**What is being asked**
Give back an exact copy of the lines below, from the first through the line with "From S2P Require Import Prelude."; please stop there.
[Opening Provided records section]
(* ===== verification/Checksum.v ===== *)
(** * One's-complement sums

    The Internet checksum occurs twice in the source, in [checksum] of ipv4.rs and
    in [tcp_checksum] of tcp/header.rs, as the same two loops: one adds the
    big-endian 16-bit words to a u32 accumulator, the other folds the carries back.
    The loops are translated here once; the theory below is what both files use. *)
From S2P Require Import Prelude.

(** [while i + 1 < data.len() { sum += word(data[i], data[i+1]); i += 2 }] and the
    odd byte after the loop.  [sum] is a u32. *)
Fixpoint sum_words (sum : Z) (data : list Z) : Z :=
  match data with
  | b0 :: b1 :: rest => sum_words (as_u32 (sum + u16_from_be b0 b1)) rest
  | [b0] => as_u32 (sum + Z.shiftl b0 8)
  | [] => sum
  end.

(** [while sum >> 16 != 0 { sum = (sum & 0xFFFF) + (sum >> 16); }]; [fuel] bounds
    the iterations. *)
Fixpoint fold_carry (fuel : nat) (sum : Z) : Z :=
  match fuel with
  | O => sum
  | S f =>
      if Z.shiftr sum 16 =? 0 then sum
      else fold_carry f (Z.land sum 65535 + Z.shiftr sum 16)
  end.

(** Two iterations are enough for a u32; the loops are run with 4. *)
Definition CARRY_FUEL : nat := 4.

(** ** The exact sum of the 16-bit words of a byte string *)
Fixpoint word_sum (data : list Z) : Z :=
  match data with
  | b0 :: b1 :: rest => u16_from_be b0 b1 + word_sum rest
  | [b0] => b0 * 256
  | [] => 0
  end.

(** Induction two bytes at a time. *)
Lemma pair_ind (P : list Z -> Prop) :
  P [] -> (forall a, P [a]) -> (forall a b l, P l -> P (a :: b :: l)) -> forall l, P l.
Proof.
  intros H0 H1 H2 l.
  enough (P l /\ forall a, P (a :: l)) by tauto.
  induction l as [|b l [IH IH']]; split; auto.
Qed.

Lemma word_sum_bounds data :
  bytes_ok data -> 0 <= word_sum data <= 65535 * ((len data + 1) / 2).
Proof.
  induction data as [|a|a b l IH] using pair_ind; intros Hb.
  - vm_compute; split; discriminate.
  - apply Forall_cons in Hb as [Ha _]. change ((len [a] + 1) / 2) with 1. cbn. word_lia.
  - apply Forall_cons in Hb as [Ha Hb]. apply Forall_cons in Hb as [Hb Hl].
    specialize (IH Hl). rewrite !len_cons. cbn [word_sum].
    pose proof (u16_from_be_range a b Ha Hb). pose proof (len_nonneg l).
    replace (1 + (1 + len l) + 1) with ((len l + 1) + 1 * 2) by lia.
    rewrite Z.div_add by lia. word_lia.
Qed.

Lemma sum_words_exact data sum :
  bytes_ok data -> 0 <= sum -> sum + word_sum data < U32 ->
  sum_words sum data = sum + word_sum data.
Proof.
  revert sum. induction data as [|a|a b l IH] using pair_ind; intros sum Hb Hs Hlt.
  - cbn in *; lia.
  - cbn in *. rewrite Z.shiftl_mul_pow2 by lia. apply Z.mod_small.
    apply Forall_cons in Hb as [Ha _]. unfold is_u8 in Ha. lia.
  - apply Forall_cons in Hb as [Ha Hb]. apply Forall_cons in Hb as [Hb Hl].
    cbn [sum_words word_sum] in *.
    pose proof (u16_from_be_range a b Ha Hb). pose proof (word_sum_bounds l Hl).
    pose proof (len_nonneg l). unfold is_u16 in *.
    assert (0 <= word_sum l) by lia.
    unfold as_u32. rewrite (Z.mod_small (sum + _)) by (unfold U32 in *; lia).
    rewrite IH by (try assumption; lia). lia.
Qed.

(** Even-length prefixes keep the word boundaries. *)
Lemma word_sum_app l k :
  Z.even (len l) = true -> word_sum (l ++ k) = word_sum l + word_sum k.
Proof.
  induction l as [|a|a b l IH] using pair_ind; intros He.
  - cbn; lia.
  - done.
  - rewrite !len_cons in He. cbn [app word_sum].
    rewrite IH; [lia |].
    replace (1 + (1 + len l)) with (len l + 2) in He by lia.
    rewrite Z.even_add in He. by destruct (Z.even (len l)).
Qed.

(** ** The fold *)
Lemma fold_step_mod sum :
  (Z.land sum 65535 + Z.shiftr sum 16) mod 65535 = sum mod 65535.
Proof.
  change 65535 with (Z.ones 16) at 1. rewrite Z.land_ones, Z.shiftr_div_pow2 by lia.
  change (2 ^ 16) with 65536. word_lia.
Qed.

Lemma fold_step_eq sum :
  Z.land sum 65535 + Z.shiftr sum 16 = sum mod 65536 + sum / 65536.
Proof.
  change 65535 with (Z.ones 16). rewrite Z.land_ones, Z.shiftr_div_pow2 by lia. done.
Qed.

Lemma shiftr16_zero sum : 0 <= sum -> Z.shiftr sum 16 = 0 <-> sum < 65536.
Proof. intros. rewrite Z.shiftr_div_pow2 by lia. change (2 ^ 16) with 65536. word_lia. Qed.

(** The loop stops: from a u32 the exit test holds after at most two rounds. *)
Lemma fold_carry_done fuel sum :
  (2 <= fuel)%nat -> 0 <= sum < U32 -> 0 <= fold_carry fuel sum < 65536.
Proof.
  unfold U32. intros Hf Hs.
  destruct fuel as [|[|f]]; [lia | lia |]. cbn [fold_carry].
  destruct (Z.eqb_spec (Z.shiftr sum 16) 0) as [E|E].
  { apply shiftr16_zero in E; lia. }
  rewrite shiftr16_zero in E by lia. rewrite fold_step_eq.
  set (s1 := sum mod 65536 + sum / 65536).
  assert (0 <= s1 <= 131070) by (unfold s1; word_lia).
  destruct (Z.eqb_spec (Z.shiftr s1 16) 0) as [E1|E1].
  { apply shiftr16_zero in E1; lia. }
  rewrite shiftr16_zero in E1 by lia. rewrite fold_step_eq.
  set (s2 := s1 mod 65536 + s1 / 65536).
  assert (0 <= s2 < 65536) by (unfold s2; word_lia).
  destruct f; cbn [fold_carry]; [done |].
  destruct (Z.eqb_spec (Z.shiftr s2 16) 0) as [E2|E2]; [done |].
  rewrite shiftr16_zero in E2; lia.
Qed.

Lemma fold_carry_mod fuel sum : fold_carry fuel sum mod 65535 = sum mod 65535.
Proof.
  revert sum; induction fuel as [|f IH]; intros sum; cbn [fold_carry]; [done |].
  destruct (Z.shiftr sum 16 =? 0); [done |]. rewrite IH. apply fold_step_mod.
Qed.

Lemma fold_carry_zero fuel sum : 0 <= sum -> fold_carry fuel sum = 0 <-> sum = 0.
Proof.
  revert sum; induction fuel as [|f IH]; intros sum Hs; cbn [fold_carry]; [done |].
  destruct (Z.eqb_spec (Z.shiftr sum 16) 0) as [E|E]; [done |].
  rewrite shiftr16_zero in E by lia. rewrite fold_step_eq, IH; word_lia.
Qed.

(** The final value, in closed form: [fold sum] is 0 for a zero sum, and otherwise
    the representative of [sum] modulo 65535 in 1..65535. *)
Lemma fold_carry_closed fuel sum :
  (2 <= fuel)%nat -> 0 <= sum < U32 ->
  fold_carry fuel sum = if sum =? 0 then 0 else 1 + (sum - 1) mod 65535.
Proof.
  intros Hf Hs.
  pose proof (fold_carry_done fuel sum Hf Hs) as Hd.
  pose proof (fold_carry_mod fuel sum) as Hm.
  pose proof (fold_carry_zero fuel sum ltac:(lia)) as Hz.
  destruct (Z.eqb_spec sum 0); [tauto |].
  assert (fold_carry fuel sum <> 0) by tauto.
  set (r := fold_carry fuel sum) in *. clearbody r. clear Hz. word_lia.
Qed.

(** [fold sum = 0xFFFF], which the complement turns into the accepting 0, means
    that the sum is a positive multiple of 65535. *)
Lemma fold_carry_all_ones fuel sum :
  (2 <= fuel)%nat -> 0 <= sum < U32 ->
  fold_carry fuel sum = 65535 <-> 0 < sum /\ sum mod 65535 = 0.
Proof.
  intros Hf Hs. rewrite fold_carry_closed by assumption.
  destruct (Z.eqb_spec sum 0); [lia |]. word_lia.
Qed.

(** Adding the complement of the folded sum makes the total fold to 0xFFFF. *)
Lemma fold_carry_complement fuel sum :
  (2 <= fuel)%nat -> 0 <= sum -> sum + 65535 < U32 ->
  fold_carry fuel (sum + (65535 - fold_carry fuel sum)) = 65535.
Proof.
  intros Hf Hs Hlt.
  pose proof (fold_carry_done fuel sum Hf ltac:(lia)).
  apply fold_carry_all_ones; [assumption | lia |].
  rewrite (fold_carry_closed fuel sum) by (assumption || lia).
  destruct (Z.eqb_spec sum 0) as [->|]; [done |]. word_lia.
Qed.
(** An accepted packet is well formed: the header length is between 20 and 60
    bytes and within the buffer, the header checksum verifies, and the payload is
    exactly the bytes between the header and the total length. *)
Theorem Ipv4Packet_parse_sound raw p :
  Ipv4Packet_parse raw = Ok p ->
  let hl := ip_ihl (ip_header p) * 4 in
  20 <= hl <= 60 /\
  checksum (take (Z.to_nat hl) raw) = 0 /\
  hl <= hl + len (ip_payload p) <= len raw /\
  ip_payload p = take (Z.to_nat (len (ip_payload p))) (drop (Z.to_nat hl) raw) /\
  (bytes_ok raw -> ip_total_len (ip_header p) = hl + len (ip_payload p)).
Proof.
  unfold Ipv4Packet_parse, IPV4_MIN_HEADER_LEN.
  destruct (Z.ltb_spec (len raw) 20) as [|Hlen]; [discriminate |].
  pose proof Hlen as Hl. explode raw 20 using Hl.
  set (raw0 := _ :: _) in *. cbn [byte_at unwrap lookup list_lookup mbind Res_bind raw0].
  match goal with |- context [Z.land ?b 15] =>
    assert (Hihl : 0 <= Z.land b 15 < 16)
      by (change 15 with (Z.ones 4); rewrite Z.land_ones by lia;
          apply Z.mod_pos_bound; reflexivity);
    set (ihl := Z.land b 15) in * end.
  clearbody ihl.
  destruct (Z.ltb_spec ihl 5); [discriminate |].
  destruct (Z.ltb_spec (len raw0) (ihl * 4)); [discriminate |].
  rewrite (slice_ok _ 0) by lia. cbn [mbind Res_bind].
  rewrite Z.sub_0_r. change (drop (Z.to_nat 0) raw0) with raw0.
  destruct (Z.eqb_spec (checksum (take (Z.to_nat (ihl * 4)) raw0)) 0) as [Hc|]; [|discriminate].
  cbn [negb].
  match goal with |- context [u16_from_be ?a ?b <? ihl * 4] =>
    assert (Htl : bytes_ok raw0 -> is_u16 (u16_from_be a b))
      by (unfold raw0, bytes_ok; rewrite !Forall_cons; intros; apply u16_from_be_range; tauto);
    set (tl := u16_from_be a b) in * end.
  clearbody tl.
  destruct (Z.ltb_spec tl (ihl * 4)); [discriminate |].
  destruct (Z.ltb_spec (len raw0) tl); [discriminate |].
  rewrite !slice_ok by lia. cbn [mbind Res_bind]. intros [= <-].
  clearbody raw0. cbn [ip_header ip_ihl ip_payload ip_total_len]. cbv zeta.
  rewrite len_take, len_drop, Z.min_l by lia.
  replace (ihl * 4 + (tl - ihl * 4)) with tl by lia.
  repeat split; try lia; try done.
  intros Hb. specialize (Htl Hb). unfold as_u16, is_u16, U16 in *. apply Z.mod_small; lia.
Qed.

Lemma packet_typed raw p :
  bytes_ok raw -> Ipv4Packet_parse raw = Ok p ->
  ip_ok (ip_src (ip_header p)) /\ ip_ok (ip_dst (ip_header p)) /\ bytes_ok (ip_payload p) /\
  20 + len (ip_payload p) <= 65535.
Proof.
  intros Hb. unfold Ipv4Packet_parse, IPV4_MIN_HEADER_LEN.
  destruct (Z.ltb_spec (len raw) 20) as [|Hlen]; [discriminate |].
  assert (Hs : forall a b s, slice (E:=MagnumError) raw a b = Ok s -> bytes_ok s /\ len s = b - a).
  { intros a b s. unfold slice. case_match; [|discriminate]. bool_prop. intros [= <-].
    split; [by apply bytes_ok_take, bytes_ok_drop |]. rewrite len_take, len_drop by lia. lia. }
  assert (Hat : forall i x, byte_at (E:=MagnumError) raw i = Ok x -> is_u8 x).
  { intros i x. unfold byte_at. destruct (raw !! i) as [y|] eqn:E; [|discriminate].
    intros [= <-]. by apply (proj1 (Forall_lookup _ _) Hb i). }
  assert (Hbind : forall A B (m : Result A) (k : A -> Result B) b,
    (x ← m; k x) = Ok b -> exists a, m = Ok a /\ k a = Ok b).
  { intros A B [a| |] k b; cbn; try discriminate. by exists a. }
  repeat first
    [ intros (? & ?%Hat & Hk)%Hbind; revert Hk; cbv beta zeta
    | intros (? & ?%Hs & Hk)%Hbind; revert Hk; cbv beta zeta
    | case_match; [discriminate |]; bool_prop ].
  intros [= <-]. cbn [ip_header ip_src ip_dst ip_payload]. bool_prop.
  repeat match goal with H : bytes_ok _ /\ _ |- _ => destruct H end.
  split; [split; [unfold len in *; lia | done] |]. split; [split; [unfold len in *; lia | done] |].
  split; [done |].
  match goal with H : u16_from_be ?a ?b <= _ |- _ =>
    pose proof (u16_from_be_range a b ltac:(done) ltac:(done)) end. unfold is_u16 in *. lia.
Qed.

(** Where an accepted packet keeps what the parser takes from it. *)
Lemma Ipv4Packet_parse_places raw p :
  Ipv4Packet_parse raw = Ok p ->
  let h := ip_header p in let hl := ip_ihl h * 4 in
  ip_ihl h = Z.land (byte_of raw 0) 15 /\ 20 <= hl /\ hl <= be16 raw 2 <= len raw /\
  ip_protocol h = byte_of raw 9 /\ ip_src h = slice_at raw 12 4 /\ ip_dst h = slice_at raw 16 4 /\
  ip_payload p = slice_at raw hl (be16 raw 2 - hl).
Proof.
  unfold Ipv4Packet_parse, IPV4_MIN_HEADER_LEN.
  repeat first
    [ intros (? & ?%byte_at_of & Hk)%Res_bind_Ok; revert Hk; cbv beta zeta
    | intros (? & ?%slice_of & Hk)%Res_bind_Ok; revert Hk; cbv beta zeta
    | case_match; [discriminate |]; bool_prop ].
  intros [= <-]. cbn [ip_header ip_ihl ip_protocol ip_src ip_dst ip_payload]. bool_prop.
  repeat match goal with H : _ = slice_at _ _ _ /\ _ |- _ => destruct H as [-> ?] end.
  subst. change (Z.of_nat 0) with 0 in *. unfold be16. change (Z.of_nat 2) with 2 in *. change (Z.of_nat 3) with 3 in *.
  change (2 + 1) with 3. by split_and!; try lia.
Qed.

(** ** Witnesses *)
Lemma Ipv4Packet_parse_build_witness :
  exists csum,
    Ipv4Packet_parse (build_packet [192; 168; 1; 1] [10; 0; 0; 1] 6 [222; 173]) =
      Ok {| ip_header :=
              {| ip_ihl := 5; ip_dscp := 0; ip_total_len := 22;
                 ip_id := 0; ip_flags := 2; ip_frag_offset := 0; ip_ttl := 64;
                 ip_protocol := 6; ip_checksum := csum;
                 ip_src := [192; 168; 1; 1]; ip_dst := [10; 0; 0; 1] |};
            ip_payload := [222; 173] |}.
Proof.
  apply (Ipv4Packet_parse_build [192; 168; 1; 1] [10; 0; 0; 1] 6 [222; 173]).
  - split; [reflexivity | bytes_tac].
  - split; [reflexivity | bytes_tac].
  - unfold is_u8; lia.
  - bytes_tac.
  - vm_compute; discriminate.
Defined.

Definition demo_packet : list Z := build_packet [192; 168; 1; 1] [10; 0; 0; 1] 6 [222; 173].
Definition demo_parsed : Ipv4Packet :=
  {| ip_header :=
       {| ip_ihl := 5; ip_dscp := 0; ip_total_len := 22; ip_id := 0; ip_flags := 2;
          ip_frag_offset := 0; ip_ttl := 64; ip_protocol := 6; ip_checksum := 28472;
          ip_src := [192; 168; 1; 1]; ip_dst := [10; 0; 0; 1] |};
     ip_payload := [222; 173] |}.

Lemma Ipv4Packet_parse_sound_witness :
  Ipv4Packet_parse demo_packet = Ok demo_parsed /\
  checksum (take 20 demo_packet) = 0.
Proof.
  assert (H : Ipv4Packet_parse demo_packet = Ok demo_parsed) by (vm_compute; reflexivity).
  split; [exact H |].
  exact (proj1 (proj2 (Ipv4Packet_parse_sound demo_packet demo_parsed H))).
Defined.

(** ** Printing an address *)
(** [Display] of a u8, in ASCII. *)
Definition u8_display (n : Z) : list Z :=
  (if 100 <=? n then [48 + n / 100] else []) ++
  (if 10 <=? n then [48 + n / 10 mod 10] else []) ++ [48 + n mod 10].

Definition format_ip (addr : list Z) : list Z :=
  u8_display (arr addr 0) ++ [46] ++ u8_display (arr addr 1) ++ [46] ++
  u8_display (arr addr 2) ++ [46] ++ u8_display (arr addr 3).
[Closing Provided records section]
**Solution below**
(* ===== verification/Checksum.v ===== *)
(** * One's-complement sums

    The Internet checksum occurs twice in the source, in [checksum] of ipv4.rs and
    in [tcp_checksum] of tcp/header.rs, as the same two loops: one adds the
    big-endian 16-bit words to a u32 accumulator, the other folds the carries back.
    The loops are translated here once; the theory below is what both files use. *)
From S2P Require Import Prelude.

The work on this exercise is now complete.